The Quest is an outdoor 1983 sculpture of Alice Biddle by Kirk St. Maur, installed on the Oregon State University campus in Corvallis, Oregon, in the United States.

==Description and history==
Kirk St. Maur's The Quest (1983) is an outdoor sculpture of Alice Biddle, the first female Oregon State University graduate, installed near Memorial Union. The bronze statue measures approximately 5 ft 11 in x 4 ft x 4 ft 6 in. The Smithsonian Institution's "Save Outdoor Sculpture!" description reads in part, "The figure is standing and her head is turned to the proper right. In her proper right hand, she holds a piece of rolled-up paper depicted in bronze. Both arms are slightly held out from her sides."

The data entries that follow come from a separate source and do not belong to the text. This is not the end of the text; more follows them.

Lemma dequeue_order e s s' :
  s_pc s = Submitted e -> main_dequeue e s = Ok (tt, s') -> order_inv s -> order_inv s'.
Proof.
  intros Hpc H Hinv. unfold main_dequeue in H. sinv.
  assert (queue s e = e_queue v) as Hqe by (unfold queue; by rewrite He).
  set (s1 := put_entity e (with_queue (tail (e_queue v)) v) s).
  assert (forall e', queue s1 e' = if decide (e' = e) then tail (queue s e) else queue s e') as Hq.
  { intros e'. unfold queue at 1, s1, put_entity. cbn. destruct (decide (e' = e)) as [->|].
    - by rewrite lookup_insert_eq, Hqe.
    - by rewrite lookup_insert_ne. }
  destruct Hinv. unfold remaining in oi_last0. rewrite Hpc in oi_last0. constructor; try done.
  intros e'. change (pushes (set_pc Idle s1) e') with (pushes s e').
  change (runs (set_pc Idle s1) e') with (runs s e'). rewrite oi_fifo0. f_equal.
  unfold pending. rewrite Hpc. cbn [s_pc set_pc]. rewrite (decide_False (P := Idle = _)) by done.
  change (queue (set_pc Idle s1) e') with (queue s1 e'). rewrite Hq.
  destruct (decide (e' = e)) as [->|]; [by rewrite decide_True|by rewrite decide_False by congruence].
Qed.

(** The thread is not in the middle of a submission. *)
Definition resting (pc : main_pc) : Prop := match pc with Picked _ _ | Submitted _ => False | _ => True end.
Lemma pending_resting s e : resting (s_pc s) -> pending s e = queue s e.
Proof. unfold pending. intros H. rewrite decide_False; [done|]. intros E. by rewrite E in H. Qed.
Lemma set_pc_order pc s :
  resting (s_pc s) -> resting pc -> last_reruns (s_log s) ++ remaining (set_pc pc s) `sublist_of` all_runs (s_log s) -> order_inv s -> order_inv (set_pc pc s).
Proof.
  intros H1 H2 Hl []. constructor; try done; [|by destruct pc]. intros e.
  change (pushes s e = runs s e ++ pending (set_pc pc s) e). rewrite (oi_fifo0 e), !pending_resting by done. done.
Qed.

Lemma select_order s s' : s_pc s = Idle -> main_select s = Ok (tt, s') -> order_inv s -> order_inv s'.
Proof.
  intros Hpc H Hinv. unfold main_select in H. apply bind_Ok in H as (o & s1 & H1 & H).
  apply select_entity_quiet in H1 as [Hq1 _].
  destruct o as [e|]; [|sinv; by apply (quiet_order _ _ Hq1)].
  apply bind_Ok in H as (oj & s2 & H2 & H). apply pop_job_quiet in H2 as [Hq2 Hhead].
  assert (quiet s s2) as Hq by (by etrans). pose proof (quiet_order _ _ Hq Hinv) as Hinv2.
  destruct oj as [j|]; [|by sinv]. apply modify_Ok in H. subst s'.
  assert (s_pc s2 = Idle) as Hpc2 by (by rewrite (q_pc _ _ Hq)).
  specialize (Hhead j eq_refl). rewrite <- (q_queue _ _ Hq2) in Hhead.
  destruct Hinv2. unfold remaining in oi_last0. rewrite Hpc2 in oi_last0. constructor; try done.
  intros e'. change (pushes (set_pc _ s2) e') with (pushes s2 e').
  change (runs (set_pc _ s2) e') with (runs s2 e'). rewrite oi_fifo0. f_equal.
  unfold pending. rewrite Hpc2. cbn [s_pc set_pc]. by rewrite !decide_False.
Qed.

An inscription on the back of her skirt includes a signed inscription of the artist's name, a copyright symbol, and year of completion. Another inscription on a nearby marker reads, Kirk St. Maur 1983 / THE QUEST bronze / The Quest symbolizes ALICE E. BIDDLE, who in 1870 / became the first woman to graduate from what is now / Oregon State University. It reflects the energy, dedication and strength of all students in the pursuit of learning. / This work made possible / by Oregon's Art in Public Places program.

The sculpture was commissioned by the Oregon Arts Commission as part of its 1% for Art in State Buildings program. It was surveyed and deemed "treatment needed" by Smithsonian's "Save Outdoor Sculpture!" program in March 1993. The Quest is administered by Oregon State University.